Next, we draw a straight line through each pair of points, extending the line through the vertical line representing the equivalence point’s volume (Figure 9.29d). Finally, we complete our sketch by drawing a smooth curve that connects the three straight-line segments (Figure 9.29e). A comparison of our sketch to the exact titration curve (Figure 9.29f) shows that they are in close agreement.
Practice Exercise 9.13
Sketch titration curves for the titration of 50.0 mL of 5.00×10^{–3} M Cd^{2}^{+} with 0.0100 M EDTA (a) at a pH of 10 and (b) at a pH of 7. Compare your sketches to the calculated titration curves from Practice Exercise 9.12.
Click here to review your answer to this exercise.
9.3.3 Selecting and Evaluating the End point
The equivalence point of a complexation titration occurs when we react stoichiometrically equivalent amounts of titrand and titrant. As is the case with acid–base titrations, we estimate the equivalence point of a complexation titration using an experimental end point. A variety of methods are available for locating the end point, including indicators and sensors that respond to a change in the solution conditions.
Finding the End point with an Indicator
Most indicators for complexation titrations are organic dyes—known as metallochromic indicators—that form stable complexes with metal ions. The indicator, In^{m–}, is added to the titrand’s solution where it forms a stable complex with the metal ion, MIn^{n–}. As we add EDTA it reacts first with free metal ions, and then displaces the indicator from MIn^{n–}.
\[\textrm{MIn}^{n-}+\textrm Y^{4-}\rightarrow\textrm{MY}^{2-}+\textrm{In}^{m-}\]
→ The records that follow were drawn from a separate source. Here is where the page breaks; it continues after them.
(* ===== verification/Rtsp.v ===== *)
(** * Rtsp: the messages of an RTSP connection

    src/internal/rtsp: requests and responses (rtsp.go), the connection that
    carries them between interleaved frames (conn.go), session descriptions
    (sdp.go) and authentication (auth.go).

    What a connection has received and not yet read is a string of bytes, its
    end the end of the stream. A read takes the stream and returns what it read
    with the stream left. [bufio.Reader]'s buffer of 4096 bytes bounds a line.
    net/url is the class [URLs]; [http.Header] is modelled below. Text is ASCII. *)
From stdpp Require Import sorting.
From S2P Require Import Prelude GoBytes GoStrings GoURL GoText GoPath Base64.

#[local] Open Scope Z_scope.

(** ** What the code uses of [net/url] and [net/http] *)

(** [url.Parse], [URL.String], [URL.Scheme], [URL.Host], [URL.Path],
    [URL.Query().Get]; [URL.User] with its password, and the URL with [User] set to
    nil; the URL with a slash after its path, and [URL.ResolveReference]. *)
Class URLs := {
  url : Type;
  url_Parse : string -> option url;
  url_String : url -> string;
  url_Scheme : url -> string;
  url_Host : url -> string;
  url_Path : url -> string;
  url_Query_Get : string -> url -> string;
  url_User : url -> option (string * string);
  url_NoUser : url -> url;
  url_AddSlash : url -> url;
  url_Resolve : url -> url -> url
}.

Abbreviation fields := (gmap string (list string)).

Definition is_letter (a : ascii) : bool :=
  let n := nat_of_ascii a in ((65 <=? n)%nat && (n <=? 90)%nat) || ((97 <=? n)%nat && (n <=? 122)%nat).
Definition is_digit (a : ascii) : bool := let n := nat_of_ascii a in (48 <=? n)%nat && (n <=? 57)%nat.

(** The bytes of a header field's name (RFC 7230, token). *)
Definition token_char (a : ascii) : bool := is_letter a || is_digit a || mem_char a "!#$%&'*+-.^_`|~".

Definition upper (a : ascii) : ascii :=
  let n := nat_of_ascii a in if (97 <=? n)%nat && (n <=? 122)%nat then ascii_of_nat (n - 32) else a.

Fixpoint title (start : bool) (s : string) : string :=
  match s with
  | EmptyString => EmptyString
  | String a s => String (if start then upper a else lower a) (title (bool_decide (a = "-"%char)) s)
  end.

(** [textproto.CanonicalMIMEHeaderKey]. *)
Definition CanonicalKey (s : string) : string := if ContainsFunc (fun a => negb (token_char a)) s then s else title true s.

Definition Header_Add (k v : string) (h : fields) : fields :=
  <[CanonicalKey k := default [] (h !! CanonicalKey k) ++ [v]]> h.
Definition Header_Set (k v : string) (h : fields) : fields := <[CanonicalKey k := [v]]> h.
Definition Header_Get (k : string) (h : fields) : string :=
  match h !! CanonicalKey k with Some (v :: _) => v | _ => "" end.

Definition cr : string := String "013" "".
Definition lf : string := String "010" "".
Definition crlf : string := cr +:+ lf.

(** A value as [Header.Write] writes it: line breaks become spaces, and the
    spaces at its ends go. *)
Fixpoint newline_to_space (s : string) : string :=
  match s with
  | EmptyString => EmptyString
  | String a s => String (if bool_decide (a = "010"%char) || bool_decide (a = "013"%char) then " "%char else a) (newline_to_space s)
  end.

Definition header_line (k v : string) : string := k +:+ ": " +:+ TrimSpace (newline_to_space v) +:+ crlf.

Definition valid_name (k : string) : bool := negb (bool_decide (k = "")) && negb (ContainsFunc (fun a => negb (token_char a)) k).

Definition sapps (l : list string) : string := foldr String.append "" l.

(** A header's fields in the order of their names. *)
Definition key_le (a b : string * list string) : Prop := String.leb a.1 b.1 = true.
#[export] Instance key_le_dec a b : Decision (key_le a b).
Proof. unfold key_le. apply _. Defined.
Definition sorted_fields (h : fields) : list (string * list string) := merge_sort key_le (map_to_list h).

(** [Header.Write]. *)
Definition Header_Write (h : fields) : string :=
  sapps (concat ((fun '(k, vs) => if valid_name k then header_line k <$> vs else []) <$> sorted_fields h)).

(** ** Lines *)

Inductive msg_error :=
| EOF | UnexpectedEOF | LineTooLong | MalformedRequestLine (line : string) | MalformedResponseLine (line : string)
| MalformedHeaderLine (line : string) | BadURL (s : string) | BadNumber (s : string) | MalformedFrame | OutOfFuel.

#[export] Instance msg_error_eq_dec : EqDecision msg_error.
Proof. solve_decision. Defined.

Definition slen (s : string) : Z := Z.of_nat (String.length s).

Definition bufSize : Z := 4096.

(** [bufio.Reader.ReadLine]: a line without its end, or what is left without one. *)
Definition readLine (s : string) : result msg_error (string * string) :=
  match Cut s lf with
  | Some (l, r) => if slen l <? bufSize then Ok (TrimSuffix l cr, r) else Err LineTooLong
  | None =>
      if bool_decide (s = "") then Err EOF
      else if slen s <? bufSize then Ok (s, "") else Err LineTooLong
  end.

(** [strings.SplitN(s, sep, n)], n at least 1. *)
Fixpoint SplitN (n : nat) (s sep : string) : list string :=
  match n with
  | S (S _ as n') => match Cut s sep with Some (x, y) => x :: SplitN n' y sep | None => [s] end
  | _ => [s]
  end.

Fixpoint readHeader_loop (fuel : nat) (s : string) (h : fields) : result msg_error (fields * string) :=
  match fuel with
  | O => Err OutOfFuel
  | S fuel =>
      '(line, s) ← readLine s;
      if bool_decide (line = "") then Ok (h, s)
      else match SplitN 2 line ":" with
      | [k; v] => readHeader_loop fuel s (Header_Add (TrimSpace k) (TrimSpace v) h)
      | _ => Err (MalformedHeaderLine line)
      end
  end.

(** A line takes at least a byte. *)
Definition readHeader (s : string) (h : fields) : result msg_error (fields * string) :=
  readHeader_loop (S (String.length s)) s h.

(** ** Requests and responses *)

Section messages.
Context {U : URLs}.

Record Request := mkRequest { Method : string; URL : url; Proto : string; ReqHeader : fields }.
Record Response := mkResponse { RespProto : string; StatusCode : Z; Status : string; RespHeader : fields }.

Definition statusText (code : Z) : string :=
  if code =? 200 then "OK"
  else if code =? 400 then "Bad Request"
  else if code =? 401 then "Unauthorized"
  else if code =? 404 then "Not Found"
  else if code =? 405 then "Method Not Allowed"
  else if code =? 454 then "Session Not Found"
  else if code =? 461 then "Unsupported Transport"
  else if code =? 500 then "Internal Server Error"
  else if code =? 501 then "Not Implemented"
  else "Unknown".

Definition NewResponse (code : Z) : Response :=
  mkResponse "RTSP/1.0" code (Itoa code +:+ " " +:+ statusText code) ∅.

(** The length of the body's window on the stream, from Content-Length; [None]
    is a nil Body. *)
Definition body_window (h : fields) : result msg_error (option Z) :=
  let cl := Header_Get "Content-Length" h in
  if bool_decide (cl = "") then Ok None else n ← of_option (BadNumber cl) (Atoi cl); Ok (Some n).

Definition ReadRequest (s : string) : result msg_error (Request * option Z * string) :=
  '(line, s) ← readLine s;
  match Split " " line with
  | [m; u; p] =>
      u ← of_option (BadURL u) (url_Parse u);
      '(h, s) ← readHeader s ∅;
      n ← body_window h;
      Ok (mkRequest m u p h, n, s)
  | _ => Err (MalformedRequestLine line)
  end.

Definition ReadResponse (s : string) : result msg_error (Response * option Z * string) :=
  '(line, s) ← readLine s;
  match SplitN 3 line " " with
  | p :: c :: more =>
      code ← of_option (BadNumber c) (Atoi c);
      '(h, s) ← readHeader s ∅;
      n ← body_window h;
      Ok (mkResponse p code (Join " " (c :: more)) h, n, s)
  | _ => Err (MalformedResponseLine line)
  end.

(** Reading a body to its end: what its window has on the stream. *)
Fixpoint cut_at (n : nat) (s : string) : string * string :=
  match n, s with
  | S n, String a s => let '(x, y) := cut_at n s in (String a x, y)
  | _, _ => ("", s)
  end.
Definition read_body (n : option Z) (s : string) : string * string := cut_at (Z.to_nat (default 0 n)) s.
Definition discardBody (n : option Z) (s : string) : string := (read_body n s).2.

Definition write_body (body : option string) : string := default "" body.

(** [Request.Write] and [Response.Write]. *)
Definition request_text (r : Request) (body : option string) : string :=
  r.(Method) +:+ " " +:+ url_String r.(URL) +:+ " " +:+ r.(Proto) +:+ crlf +:+ Header_Write r.(ReqHeader) +:+ crlf +:+ write_body body.
Definition response_text (r : Response) (body : option string) : string :=
  r.(RespProto) +:+ " " +:+ Itoa r.(StatusCode) +:+ " " +:+ statusText r.(StatusCode) +:+ crlf +:+
  Header_Write r.(RespHeader) +:+ crlf +:+ write_body body.

(** ** Interleaved frames *)

Record InterleavedFrame := mkFrame { Channel : Z; FramePayload : bytes }.

Definition char_byte (a : ascii) : Z := Z.of_nat (nat_of_ascii a).
Definition byte_char (z : Z) : ascii := ascii_of_nat (Z.to_nat (z mod 256)).
Fixpoint sbytes (s : string) : bytes := match s with EmptyString => [] | String a s => char_byte a :: sbytes s end.
Fixpoint bstring (b : bytes) : string := match b with [] => EmptyString | z :: b => String (byte_char z) (bstring b) end.

(** [io.ReadFull]. *)
Definition ReadFull (n : Z) (s : string) : result msg_error (string * string) :=
  if n =? 0 then Ok ("", s)
  else if bool_decide (s = "") then Err EOF
  else if slen s <? n then Err UnexpectedEOF else Ok (cut_at (Z.to_nat n) s).

Definition readInterleavedFrame (s : string) : result msg_error (InterleavedFrame * string) :=
  '(header, s) ← ReadFull 4 s;
  match sbytes header with
  | [dollar; channel; hi; lo] =>
      guard_err (dollar =? 36) MalformedFrame;;
      '(payload, s) ← ReadFull (hi * 256 + lo) s;
      Ok (mkFrame channel (sbytes payload), s)
  | _ => Err MalformedFrame
  end.

(** [Conn.WriteInterleavedFrame]: the length is its low 16 bits. *)
Definition frame_text (f : InterleavedFrame) : string :=
  bstring (36 :: f.(Channel) :: be 2 (wrapu 16 (Z.of_nat (length f.(FramePayload)))) ++ f.(FramePayload)).

(** ** Reading the connection *)

(** [Conn.ReadRequest] and [Conn.ReadResponse]: a message with the window of its
    body, or an interleaved frame. *)
Definition Conn_ReadRequest (s : string) : result msg_error ((Request * option Z + InterleavedFrame) * string) :=
  if bool_decide (s = "") then Err EOF
  else if HasPrefix s "$" then '(f, s) ← readInterleavedFrame s; Ok (inr f, s)
  else '(r, n, s) ← ReadRequest s; Ok (inl (r, n), s).
(* ===== verification/Frames.v ===== *)
(** * Frames: QUIC varints, group payloads and media frames

    The frames of a group as the HLS egress stores them
    (src/internal/hls/frame.go: [encodeFrames], [allFrames] and their helpers),
    the MediaFrame envelope of the ingest (src/internal/ingest/media_frame.go)
    and its reader (src/internal/integration/media.go), which share the QUIC
    variable-length integers of RFC 9000, section 16.

    A function that writes into a slice returns the bytes it leaves there; an
    index or a slice out of range is [Panic]. *)
From S2P Require Import Prelude GoBytes.

Open Scope Z_scope.

(** ** QUIC variable-length integers *)

Definition maxVarint : Z := 2 ^ 62 - 1.

Definition appendVarint (b : bytes) (v : Z) : bytes :=
  let at_ k := byte (Z.shiftr v k) in
  if v <? Z.shiftl 1 6 then b ++ [byte v]
  else if v <? Z.shiftl 1 14 then b ++ [Z.lor 64 (at_ 8); byte v]
  else if v <? Z.shiftl 1 30 then b ++ [Z.lor 128 (at_ 24); at_ 16; at_ 8; byte v]
  else b ++ [Z.lor 192 (at_ 56); at_ 48; at_ 40; at_ 32; at_ 24; at_ 16; at_ 8; byte v].

(** [readVarint]: the value and the bytes it took, 0 when the slice is short. *)
Definition readVarint (b : bytes) : Z * Z :=
  match b with
  | [] => (0, 0)
  | b0 :: _ =>
      let n := Z.shiftl 1 (Z.shiftr b0 6) in
      if Z.of_nat (length b) <? n then (0, 0)
      else (foldl (fun v c => Z.lor (wrapu 64 (Z.shiftl v 8)) c) (Z.land b0 63) (drop 1 (take (Z.to_nat n) b)), n)
  end.

(** The ingest's encoder. *)
Definition quicVarintLen (v : Z) : Z :=
  if v <=? 63 then 1 else if v <=? 16383 then 2 else if v <=? 1073741823 then 4 else 8.

Definition putQuicVarint (v : Z) : bytes :=
  if v <=? 63 then [byte v]
  else if v <=? 16383 then be 2 (Z.lor (wrapu 16 v) 0x4000)
  else if v <=? 1073741823 then be 4 (Z.lor (wrapu 32 v) 0x80000000)
  else be 8 (Z.lor v 0xC000000000000000).

(** A varint: a first byte whose two top bits say how many bytes follow. *)
Lemma first_byte k x : 0 <= k < 4 -> 0 <= x < 64 ->
  Z.lor (64 * k) x = 64 * k + x /\ Z.shiftr (64 * k + x) 6 = k /\ Z.land (64 * k + x) 63 = x.
Proof.
  intros Hk Hx. rewrite Z.shiftr_div_pow2 by lia. change 63 with (Z.ones 6). rewrite Z.land_ones by lia.
  change (2 ^ 6) with 64. split; [|split; Z.div_mod_to_equations; lia].
  rewrite (Z.mul_comm 64 k). change 64 with (2 ^ 6) at 1. rewrite <- Z.shiftl_mul_pow2, lor_shiftl by lia. lia.
Qed.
If MIn^{n–} and In^{m–} have different colors, then the change in color signals the end point.
The accuracy of an indicator’s end point depends on the strength of the metal–indicator complex relative to that of the metal–EDTA complex. If the metal–indicator complex is too strong, the change in color occurs after the equivalence point. If the metal–indicator complex is too weak, however, the end point occurs before we reach the equivalence point.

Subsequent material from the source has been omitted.